Isolement. A Villefranche, Vincent Stasi a été placé dans un bâtiment où l’on regroupait les détenus incarcérés pour des affaires de mœurs. «Mais ils ne voulaient pas être comparés à moi, poursuit-il. J’étais trop efféminé. Ils ont détourné vers moi l’attention des jeunes Arabes qui s’en prenaient à eux. En prison, il y a un amalgame complet, pédé veut dire pédophile. Ils me traitaient comme un violeur d’enfants. Certains gardiens me désignaient en me parlant au féminin, en m’appelant "la blonde".»

Brimades et agressions auraient duré plusieurs mois. L’administration aurait refusé un placement à l’isolement parce qu’elle le jugeait «vulnérable», elle craignait un suicide. «En prison, plus les gens sont jeunes, plus ils sont violents, décrit Vincent Stasi. Parce qu’ils ont peur. La nuit, vous entendez les cris de ceux qui se font violer. Personne ne dénonce, par peur des représailles.» Lui aurait régulièrement subi des agressions, jusqu’à une tentative de suicide, en juillet 2007. «On m’a alors laissé tout seul dans une cellule quelque temps. Je ne sortais pas, je n’allais pas aux douches, pas en promenade, pour ne pas être agressé. Je me repliais sur moi-même.» Un jour qu’il allait voir le psy, un détenu lui aurait écrasé sa cigarette près de l’œil. «Brûlure de cigarette par écrasement sur le bord externe de l’œil gauche», relève un certificat médical du 1er février 2008.

Un codétenu a ensuite été placé avec lui, en mars. Un type qui suivait, selon lui, «un traitement lourd», et se revendiquait du Front national. «Il disait qu’il ne voulait être ni avec des gris, ni avec des pédés.» Les coups auraient duré trois semaines dans le huis clos de la cellule.
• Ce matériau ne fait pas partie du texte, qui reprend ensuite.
(** The places of a node and of the inode that points at it. *)
Lemma node_places lv d P ps e id es : lv_ok lv -> entry lv d id es -> child_of lv d P ps e id ->
  exists l1 l2 u1 u2 a t, lv !! d = Some (l1 ++ (id, es) :: l2) /\
    lv !! S d = Some (u1 ++ (P, a ++ e :: t) :: u2) /\ (length l1 = length (items u1) + length a)%nat.
Proof.
  intros Hlv (l & Hl & Hin) Hc. pose proof (proj1 Hc) as (up & Hup & _).
  apply list_elem_of_lookup in Hin as [i Hi]. destruct (split_at _ _ _ Hi) as (l1 & l2 & El & _).
  destruct (above_split up l l1 _ l2 (lo_above _ Hlv _ _ _ Hl Hup) El) as (u1 & [P' ps'] & u2 & a & e' & t & Eu & EP & Ee & Hlen).
  cbn in EP. subst ps'. assert (Hc' : child_of lv d P' (a ++ e' :: t) e' id).
  { split; [exists up; split; [done|]; rewrite Eu; apply elem_of_app; right; by left|]. split; [|done].
    apply elem_of_app. right. by left. }
  destruct (parent_unique _ _ _ _ _ _ _ _ _ _ Hlv Hc Hc') as (_ & <- & _ & <-).
  exists l1, l2, u1, u2, a, t. subst. done.
Qed.
(** A split below a parent: the pieces but the first are new objects. *)
Lemma node_split_run c fuel : forall q b o pp po a rest, t_heap b !! q = Some o -> o_parent o = Some pp ->
  t_heap b !! pp = Some po -> pp <> q ->
  split_loop (S fuel) (c_pageSize c) (c_fill c) (o_node o) = Some (a :: rest) ->
  exists qs h, node_split fuel c q b = Ret (q :: qs, s_heap h b) /\ NoDup qs /\ (forall x, x ∈ qs -> t_heap b !! x = None) /\
    h !! q = Some (mkNobj a (Some pp) (o_children o)) /\ piece_objects h pp qs rest /\
    h !! pp = Some (o_setChildren (o_children po ++ qs) po) /\
    (forall x, x <> q -> x <> pp -> x ∉ qs -> h !! x = t_heap b !! x).
Proof.
  induction fuel as [|fuel IH]; intros q b o pp po a rest Ho Hpar Hpo Hne Hs.
  all: rewrite split_loop_S in Hs; destruct (splitTwo (c_pageSize c) (c_fill c) (o_node o)) as [n1 [n2|]] eqn:E2.
  1: done.
  1, 3: injection Hs as <- <-; assert (n1 = o_node o) as -> by (unfold splitTwo in E2; destruct (_ || _); [by injection E2|done]);
    exists [], (t_heap b); split; [rewrite (node_split_none _ _ _ _ o Ho) by (by rewrite E2); by destruct b|];
    split; [constructor|]; split; [intros x Hx; by apply elem_of_nil in Hx|];
    rewrite app_nil_r; split_and!; try done; [rewrite Ho; destruct o; cbn in *; by subst|constructor|by destruct po].
  destruct (split_loop (S fuel) (c_pageSize c) (c_fill c) n2) as [[|a2 rest2]|] eqn:E3; [|cbn [mbind option_bind] in Hs; injection Hs as <- <-|done].
  { exfalso. clear - E3. rewrite split_loop_S in E3. destruct (splitTwo _ _ _) as [? [?|]]; [|done]. destruct (split_loop _ _ _ _); done. }
  cbn [node_split]. rewrite (get_Some _ _ _ Ho). cbn [mbind outcome_bind]. rewrite E2, Hpar.
  set (q' := new_ptr b). pose proof (new_ptr_fresh b) as Hfr. fold q' in Hfr.
  assert (Hq'q : q' <> q) by (intros E; rewrite E in Hfr; congruence). assert (Hq'p : q' <> pp) by (intros E; rewrite E in Hfr; congruence).
  rewrite (update_Some pp _ _ po) by (cbn; by rewrite lookup_insert_ne). cbn [mbind outcome_bind].
  rewrite (update_Some q _ _ o) by (cbn; by rewrite !lookup_insert_ne). cbn [mbind outcome_bind].
  match goal with |- context [node_split fuel c q' ?m] => set (b2 := m) end.
  assert (Hb2q' : t_heap b2 !! q' = Some (mkNobj n2 (Some pp) [])) by (unfold b2; cbn; by rewrite !lookup_insert_ne, lookup_insert_eq by done).
  assert (Hb2p : t_heap b2 !! pp = Some (o_setChildren (o_children po ++ [q']) po)) by (unfold b2; cbn; by rewrite lookup_insert_ne, lookup_insert_eq by done).
  destruct (IH q' b2 _ pp _ a2 rest2 Hb2q' eq_refl Hb2p) as (qs & h & E & Hn & Hfresh & H1 & H2 & H3 & H4); [congruence|done|].
  rewrite E. cbn [mbind outcome_bind].
  assert (Hold : forall x, x ∈ qs -> t_heap b !! x = None /\ x <> q' /\ x <> q /\ x <> pp).
  { intros x Hx. pose proof (Hfresh x Hx) as Hx0. assert (x <> q') by (intros ->; congruence).
    assert (x <> pp) by (intros ->; congruence). assert (x <> q) by (intros ->; unfold b2 in Hx0; cbn in Hx0; by rewrite lookup_insert_eq in Hx0).
    split; [|done]. unfold b2 in Hx0; cbn in Hx0. by rewrite !lookup_insert_ne in Hx0 by done. }
  exists (q' :: qs), h. split; [done|]. split_and!.
  - constructor; [|done]. intros Hx. by destruct (Hold q' Hx) as (_ & ? & _).
  - intros x [->|Hx]%elem_of_cons; [done|]. by apply Hold.
  - rewrite H4; [unfold b2; cbn; by rewrite lookup_insert_eq|done|done|]. intros Hx. by destruct (Hold q Hx) as (_ & _ & ? & _).
  - constructor; [exact H1|exact H2].
  - rewrite H3. unfold o_setChildren. cbn. by rewrite <- app_assoc.
  - intros x Hx1 Hx2 Hx3. apply not_elem_of_cons in Hx3 as [Hx3 Hx4]. rewrite H4 by done. unfold b2; cbn. by rewrite !lookup_insert_ne by done.
Qed.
L’homme l’aurait forcé à porter une étoile rose avec son numéro d’écrou. Il l’aurait brûlé entre le pouce et l’index, avec un ciseau chauffé au briquet. Il montre la cicatrice. Le 6 avril, le service médical a noté les «volumineux hématomes» et prévient le directeur. Stasi avait perdu six kilos.

Il a fini par écrire. A des journaux, à la Haute autorité de lutte contre les discriminations (Halde), qui a saisi l’Inspection générale des services pénitentiaires. «J’ai aussi contacté le contrôleur général des prisons et j’ai tout raconté. C’est lui qui a exigé que je sois placé à l’isolement.» Vincent Stasi sortait d’une grève de la faim, il avait encore perdu douze kilos. Puis l’un de ses voisins de cellule s’est suicidé.

Urgences. Ces dernières semaines, la maison d’arrêt de Villefranche a connu deux suicides par pendaison et un homme est dans le coma après une ingestion de médicaments. Vincent, lui, est sorti samedi. Avec 1,88 euro en poche. Un médecin de l’unité de consultation et de soins ambulatoires l’a conduit aux urgences psychiatriques. Il a été transféré dans un autre hôpital, qui le garde jusqu’à lundi. Il s’y repose. «Je ne sais pas si j’aurais la force de revivre, dit-il. Je voulais témoigner en sortant pour qu’on ne laisse plus faire ça.»